Advizor’s BI tools enable Usability Science analysts to graphically display and manipulate visual objects — what they call “buckets” — of behavioral data as easily as they manipulate attitudinal and metrics data, Usability Sciences’ Schueler continued.
“Since all three data sets are integrated, we segment the data from any perspective, and those selections are propagated across each other ‘view’ into the data,” he said.
Form and Explore
“The value of this to an analyst is immense,” he continued. “Ad hoc data analysis is all about the forming and investigation of hypotheses. The Advizor tools allow our analysts to form and explore — validate or reject — more hypotheses in a given amount of time than would be possible using other BI tools.”
The system’s interactive, graphically-driven features include linked coloring, selection and filtering. A set of predictive statistical and numerical analytic methods complement these “visual discovery” features.

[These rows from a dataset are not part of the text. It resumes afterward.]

Definition tok_at (k : nat) : P token := λ p, match toks !! (pi p + k)%nat with Some t => inr (t, p) | None => panic p end.
Definition peek : P token := tok_at 0.
Definition skip (n : nat) : P unit := em_modify (λ p, set_i (pi p + n) p).
Definition next : P token := t ← peek; skip 1;; mret t.

Definition accept (k : tokenKind) (v : string) : P bool :=
  t ← peek; if matches k v t then skip 1;; mret true else mret false.
Definition expect (k : tokenKind) (v : string) : P token :=
  t ← peek;
  if matches k v t then skip 1;; mret t
  else errorf (tpos t) (Expected (if bool_decide (v = "") then tokenKindName k else v) t).

Definition turns_ : nat := S (length toks).
Definition out_of_turns {A} : P A := errorf (mkTPos "" 0 0) OutOfTurns.

(** ** Expressions (parse_expr.go) *)

Definition nest : P unit :=
  n ← em_get exprs;
  em_modify (set_exprs (n + 1));;
  if maxExprDepth <? n + 1 then t ← peek; errorf (tpos t) (ExprTooDeep maxExprDepth) else mret tt.
Definition unnest : P unit := em_modify (λ p, set_exprs (exprs p - 1) p).

(** The functions a cycle of the grammar comes back to. *)
Record Deeper := mkDeeper { dConditional : P Expr; dNot : P Expr; dUnary : P Expr }.

Definition nested {A} (m : P A) : P A := nest;; x ← m; unnest;; mret x.

Section level.
Context (d : Deeper).

Definition parseExpr : P Expr := nested (dConditional d).

(** Operators of one rank, from the left. *)
Fixpoint binary_go (turns : nat) (is_operator : token → bool) (operand : P Expr) (e : Expr) : P Expr :=
  match turns with
  | O => out_of_turns
  | S turns =>
      t ← peek;
      if is_operator t then
        skip 1;; r ← operand; binary_go turns is_operator operand (BinaryExpr (tpos t) (val t) e r)
      else mret e
  end.
Definition binary (is_operator : token → bool) (operand : P Expr) : P Expr :=
  e ← operand; binary_go turns_ is_operator operand e.

(** Items between a bracket that was read and [close], with commas between. *)
Fixpoint items_go {A} (turns : nat) (close : string) (item : P A) (acc : list A) : P (list A) :=
  match turns with
  | O => out_of_turns
  | S turns =>
      closed ← accept tokOp close;
      if closed : bool then mret acc
      else
        x ← item;
        comma ← accept tokOp ",";
        if comma : bool then items_go turns close item (acc ++ [x])
        else expect tokOp close;; mret (acc ++ [x])
  end.

Definition readPart : P (option Expr) :=
  t ← peek;
  if is_op ":" t || is_op "]" t then mret None else e ← parseExpr; mret (Some e).
Fixpoint slice_go (turns : nat) (pos : TPos) (colons : nat) (parts : list (option Expr)) : P (nat * list (option Expr)) :=
  match turns with
  | O => out_of_turns
  | S turns =>
      t ← peek;
      if is_op ":" t then
        skip 1;;
        if (2 <? S colons)%nat then errorf pos SliceParts
        else part ← readPart; slice_go turns pos (S colons) (parts ++ [part])
      else mret (colons, parts)
  end.
Definition parseSubscript (obj : Expr) (pos : TPos) : P Expr :=
  part ← readPart;
  '(colons, parts) ← slice_go 3 pos 0 [part];
  expect tokOp "]";;
  if bool_decide (colons = O) then
    match part with
    | None => errorf pos EmptySubscript
    | Some index => mret (ItemExpr pos obj index)
    end
  else mret (SliceExpr pos obj part (mjoin (parts !! 1%nat)) (mjoin (parts !! 2%nat))).

(** One argument of a call. *)
Inductive argument := StarKw (e : Expr) | StarArgs (e : Expr) | Keyword (name : string) (e : Expr) | Positional (e : Expr).
Definition keyword_follows (t : token) : P bool :=
  if bool_decide (kind t = tokName) then u ← tok_at 1; mret (is_op "=" u) else mret false.
Definition parseArgument : P argument :=
  t ← peek;
  if is_op "**" t then skip 1;; e ← parseExpr; mret (StarKw e)
  else if is_op "*" t then skip 1;; e ← parseExpr; mret (StarArgs e)
  else
    keyword ← keyword_follows t;
    if keyword : bool then skip 2;; e ← parseExpr; mret (Keyword (val t) e)
    else e ← parseExpr; mret (Positional e).

Definition positional (l : list argument) : list Expr := omap (λ a, match a with Positional e => Some e | _ => None end) l.
Definition keywords (l : list argument) : list (string * Expr) := omap (λ a, match a with Keyword n e => Some (n, e) | _ => None end) l.
(** A later unpacking replaces an earlier one. *)
Definition star_args (l : list argument) : option Expr := last (omap (λ a, match a with StarArgs e => Some e | _ => None end) l).
Definition star_kw (l : list argument) : option Expr := last (omap (λ a, match a with StarKw e => Some e | _ => None end) l).

Definition parseCallArgs (fn : Expr) (pos : TPos) : P Expr :=
  l ← items_go turns_ ")" parseArgument [];
  mret (CallExpr pos fn (positional l) (keywords l) (star_args l) (star_kw l)).

Definition parseFilterChain (obj : Expr) : P Expr :=
  nameTok ← expect tokName "";
  t ← peek;
  if is_op "(" t then
    skip 1;;
    l ← items_go turns_ ")" parseArgument [];
    mret (FilterExpr (tpos nameTok) obj (val nameTok) (positional l) (keywords l))
  else mret (FilterExpr (tpos nameTok) obj (val nameTok) [] []).

Fixpoint trailers_go (turns : nat) (e : Expr) : P Expr :=
  match turns with
  | O => out_of_turns
  | S turns =>
      t ← peek;
      if is_op "." t then
        skip 1;;
        nameTok ← peek;
        match splitNumericAttrs nameTok with
        | Some (first, second) => skip 1;; trailers_go turns (AttrExpr (tpos t) (AttrExpr (tpos t) e first) second)
        | None =>
            if bool_decide (kind nameTok = tokName) || bool_decide (kind nameTok = tokInt)
            then skip 1;; trailers_go turns (AttrExpr (tpos t) e (val nameTok))
            else errorf (tpos nameTok) (ExpectedAttr nameTok)
        end
      else if is_op "[" t then skip 1;; e ← parseSubscript e (tpos t); trailers_go turns e
      else if is_op "(" t then skip 1;; e ← parseCallArgs e (tpos t); trailers_go turns e
      else mret e
  end.
Definition parseTrailers : Expr → P Expr := trailers_go turns_.

Fixpoint filters_go (turns : nat) (e : Expr) : P Expr :=
  match turns with
  | O => out_of_turns
  | S turns =>
      t ← peek;
      if is_op "|" t then
        skip 1;; e ← parseFilterChain e; e ← parseTrailers e; filters_go turns e
      else mret e
  end.
Definition parseTrailingFilters : Expr → P Expr := filters_go turns_.

Fixpoint strings_go (turns : nat) (s : string) : P string :=
  match turns with
  | O => out_of_turns
  | S turns => t ← peek; if bool_decide (kind t = tokString) then skip 1;; strings_go turns (s +:+ val t) else mret s
  end.

Definition lit_of (n : number) : lit := match n with NoNum => LNil | NumInt z => LInt z | NumFloat f => LFloat f end.
Definition named (t : token) : Expr :=
  if one_of ["true"; "True"] t then LiteralExpr (tpos t) (LBool true)
  else if one_of ["false"; "False"] t then LiteralExpr (tpos t) (LBool false)
  else if one_of ["none"; "None"] t then LiteralExpr (tpos t) LNil
  else NameExpr (tpos t) (val t).

(** The items of a tuple behind its first, to before the bracket. *)
Fixpoint tuple_go (turns : nat) (items : list Expr) : P (list Expr) :=
  match turns with
  | O => out_of_turns
  | S turns =>
      comma ← accept tokOp ",";
      if comma : bool then
        t ← peek;
        if is_op ")" t then mret items
        else x ← parseExpr; tuple_go turns (items ++ [x])
      else mret items
  end.
Definition parseParen (pos : TPos) : P Expr :=
  closed ← accept tokOp ")";
  if closed : bool then mret (TupleExpr pos [])
  else
    e ← parseExpr;
    t ← peek;
    if is_op "," t then
      items ← tuple_go turns_ [e];
      expect tokOp ")";; mret (TupleExpr pos items)
    else expect tokOp ")";; mret e.
Definition parseEntry : P (Expr * Expr) := k ← parseExpr; expect tokOp ":";; v ← parseExpr; mret (k, v).

Definition parsePrimary : P Expr :=
  t ← peek;
  match kind t with
  | tokString => skip 1;; s ← strings_go turns_ (val t); mret (LiteralExpr (tpos t) (LStr s))
  | tokInt | tokFloat => skip 1;; mret (LiteralExpr (tpos t) (lit_of (num t)))
  | tokName => skip 1;; mret (named t)
  | tokOp =>
      if bool_decide (val t = "(") then skip 1;; parseParen (tpos t)
      else if bool_decide (val t = "[") then skip 1;; l ← items_go turns_ "]" parseExpr []; mret (ListExpr (tpos t) l)
      else if bool_decide (val t = "{") then skip 1;; l ← items_go turns_ "}" parseEntry []; mret (DictExpr (tpos t) l.*1 l.*2)
      else errorf (tpos t) (UnexpectedInExpr t)
  | _ => errorf (tpos t) (UnexpectedInExpr t)
  end.

Definition parsePostfix : P Expr := e ← parsePrimary; parseTrailers e.

Definition parseUnaryOperand (withFilter : bool) : P Expr :=
  t ← peek;
  if is_op "-" t || is_op "+" t then
    skip 1;;
    x ← nested (dUnary d);
    let node := if bool_decide (val t = "-") then UnaryExpr (tpos t) "-" x else x in
    if withFilter then parseTrailingFilters node else mret node
  else
    e ← parsePostfix;
    if withFilter then parseTrailingFilters e else mret e.
Definition parseUnary : P Expr := parseUnaryOperand true.

Definition parsePower : P Expr := binary (is_op "**") parseUnary.
Definition parseMultiplicative : P Expr :=
  binary (λ t, bool_decide (kind t = tokOp) && one_of ["*"; "/"; "//"; "%"] t) parsePower.
Definition parseConcat : P Expr := binary (is_op "~") parseMultiplicative.
Definition parseAdditive : P Expr := binary (λ t, is_op "+" t || is_op "-" t) parseConcat.

Definition parseTest (obj : Expr) (pos : TPos) : P Expr :=
  t ← peek;
  let negated := is_name "not" t in
  (if negated then skip 1 else mret tt);;
  t ← peek;
  if bool_decide (kind t = tokName) then
    skip 1;;
    u ← peek;
    if is_op "(" u then skip 1;; args ← items_go turns_ ")" parseExpr []; mret (TestExpr pos obj (val t) args negated)
    else if testTakesArgument (val t) && startsExpression u then a ← parseAdditive; mret (TestExpr pos obj (val t) [a] negated)
    else mret (TestExpr pos obj (val t) [] negated)
  else errorf (tpos t) (ExpectedTest t).

(** A comparison continues the chain it is in, which is the expression so far,
    or begins one. *)
Definition link (chained : bool) (pos : TPos) (op : string) (e r : Expr) : Expr :=
  match chained, e with
  | true, CompareExpr p first ops rest => CompareExpr p first (ops ++ [op]) (rest ++ [r])
  | _, _ => CompareExpr pos e [op] [r]
  end.
Definition is_comparison (t : token) : bool := bool_decide (kind t = tokOp) && one_of ["=="; "!="; "<"; "<="; ">"; ">="] t.
Definition not_in_follows (t : token) : P bool :=
  if is_name "not" t then u ← tok_at 1; mret (is_name "in" u) else mret false.
Lemma readPart_reads b : reads b 0 part (readPart toks d).
Proof.
  unfold readPart. apply reads_peek. intros t. destruct (_ || _); apply at_any.
  - apply reads_done; [done|]. constructor.
  - eapply reads_weaken; [apply (reads_map b 1 (phrase RConditional) part)|done|lia|done]; [apply parseExpr_reads|]. by constructor.
Qed.

(** What a subscript behind its bracket makes of [obj], whatever follows. *)
Definition subscripted (obj : Expr) (pos : TPos) (w : list token) (e : Expr) : Prop :=
  ∀ t w' e', is_op "[" t = true → pos = tpos t → trailers e w' e' → trailers obj (t :: w ++ w') e'.

Inductive more_parts : list token → list (option Expr) → Prop :=
| more_none : more_parts [] []
| more_one c w x w' l : is_op ":" c = true → part w x → more_parts w' l → more_parts (c :: w ++ w') (x :: l).

Lemma slice_go_reads turns b pos colons parts :
  turns + colons = 3 → colons ≤ 2 →
  reads b 0 (λ w r, ∃ l, r = (colons + length l, parts ++ l) ∧ colons + length l ≤ 2 ∧ more_parts w l) (slice_go toks d turns pos colons parts).
Proof.
  revert b colons parts. induction turns as [|turns IH]; intros b colons parts Ht Hc; [lia|]. cbn [slice_go]. apply reads_peek. intros t.
  destruct (is_op ":" t) eqn:Et.
  - apply at_next; [by eapply is_op_kind|]. destruct (Nat.ltb_spec 2 (S colons)); [by apply reads_fail|].
    eapply reads_then; [apply readPart_reads|]. intros x w Hx. eapply reads_weaken; [apply (IH _ (S colons) (parts ++ [x])); lia|reflexivity|simpl; lia|].
    intros w' r (l & -> & Hl & Hm). exists (x :: l). rewrite <- app_assoc. simpl. split; [f_equal; lia|]. split; [lia|]. by constructor.
  - apply at_any, reads_done; [done|]. exists []. rewrite app_nil_r, Nat.add_0_r. split; [done|]. split; [lia|constructor].
Qed.

Lemma parseSubscript_reads b obj pos : reads b 1 (subscripted obj pos) (parseSubscript toks d obj pos).
Proof.
  unfold parseSubscript. eapply reads_then; [apply readPart_reads|]. intros p1 w1 H1.
  eapply reads_then; [by apply slice_go_reads; [|lia]|]. intros [colons parts] w2 (l & Heq & Hl & Hm). injection Heq as -> ->.
  apply reads_expect; [done|]. intros u Hu%matches_op; [|done]. cbn [Nat.add] in *.
  destruct l as [|p2 [|p3 [|p4 l]]]; cbn [length] in *; [| | |lia].
  - inversion Hm; subst. cbn [length bool_decide]. rewrite bool_decide_true by done. inversion H1; subst; [by apply reads_fail|].
    apply reads_done; [done|]. intros t w' e' Ht -> Htr. rewrite <- app_assoc. by apply (tr_item True obj t w1 e u w' e').
  - inversion_clear Hm as [|c w x w' l' Hc Hx Hm']. inversion Hm'; subst. rewrite bool_decide_false by done. apply reads_done; [done|].
    intros t wr er Ht -> Htr.
    replace (t :: (w1 ++ (c :: w ++ []) ++ [u]) ++ wr) with (t :: w1 ++ c :: w ++ u :: wr).
    + by apply (tr_slice True obj t w1 p1 c w p2 u wr er).
    + simplify_list_eq. done.
  - inversion_clear Hm as [|c w x w' l' Hc Hx Hm']. inversion_clear Hm' as [|c2 v x2 v' l2 Hc2 Hx2 Hm2]. inversion Hm2; subst.
    rewrite bool_decide_false by done. apply reads_done; [done|]. intros t wr er Ht -> Htr.
    replace (t :: (w1 ++ (c :: w ++ c2 :: v ++ []) ++ [u]) ++ wr) with (t :: w1 ++ c :: w ++ c2 :: v ++ u :: wr).
    + by apply (tr_stride True obj t w1 p1 c w p2 c2 v p3 u wr er).
    + simplify_list_eq. done.
Qed.

Lemma parseArgument_reads b : reads b 1 arg (parseArgument toks d).
Proof.
  unfold parseArgument. apply reads_peek. intros t. destruct (is_op "**" t) eqn:E1.
  { apply at_next; [by eapply is_op_kind|]. eapply reads_weaken; [apply (reads_map _ 1 (phrase RConditional) (λ w, arg (t :: w)))|done|simpl; lia|done]; [apply parseExpr_reads|]. by constructor. }
  destruct (is_op "*" t) eqn:E2.
  { apply at_next; [by eapply is_op_kind|]. eapply reads_weaken; [apply (reads_map _ 1 (phrase RConditional) (λ w, arg (t :: w)))|done|simpl; lia|done]; [apply parseExpr_reads|]. by constructor. }
  unfold keyword_follows. apply at_guard.
  - intros Hk%bool_decide_eq_true. congruence.
  - intros u Hk%bool_decide_eq_true Hu. intros p P1 P2 P3 P4. eapply got_weaken.
    + eapply (at2_skip t u b 1 arg); [by eapply is_op_kind| |done..]. apply (reads_map _ 1 (phrase RConditional)); [apply parseExpr_reads|]. by constructor.
    + lia.
    + done.
  - apply at_any. apply (reads_map _ 1 (phrase RConditional)); [apply parseExpr_reads|]. by constructor.
Qed.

“We say four things here: display, interaction, sharing and authoring,” Cogswell elaborated. “The key aspects of display are having a range of views to capture all common business requirements. We would argue that our 15 chart objects represent the widest range on the market. It is critical that charts cover detail (actual rows and columns), summary (tabular, bar chart, pie chart), hierarchy (heatmap, constellation), geographical (map), statistical (parabox, box plot), comparison (scatterplot, timetable), etc.”
Sharing and extending the range of the results of models for analytical, predictive and forecasting purposes, filtered data can be exported to other application and database systems, including Web applications, Excel spreadsheets, Oracle databases, reporting tools, CRM engines or other systems.
“It gets a bit more complicated if there are multiple linked tables, especially if there are one-to-many relationships across the tables, but the idea is the same,” Cogswell concluded.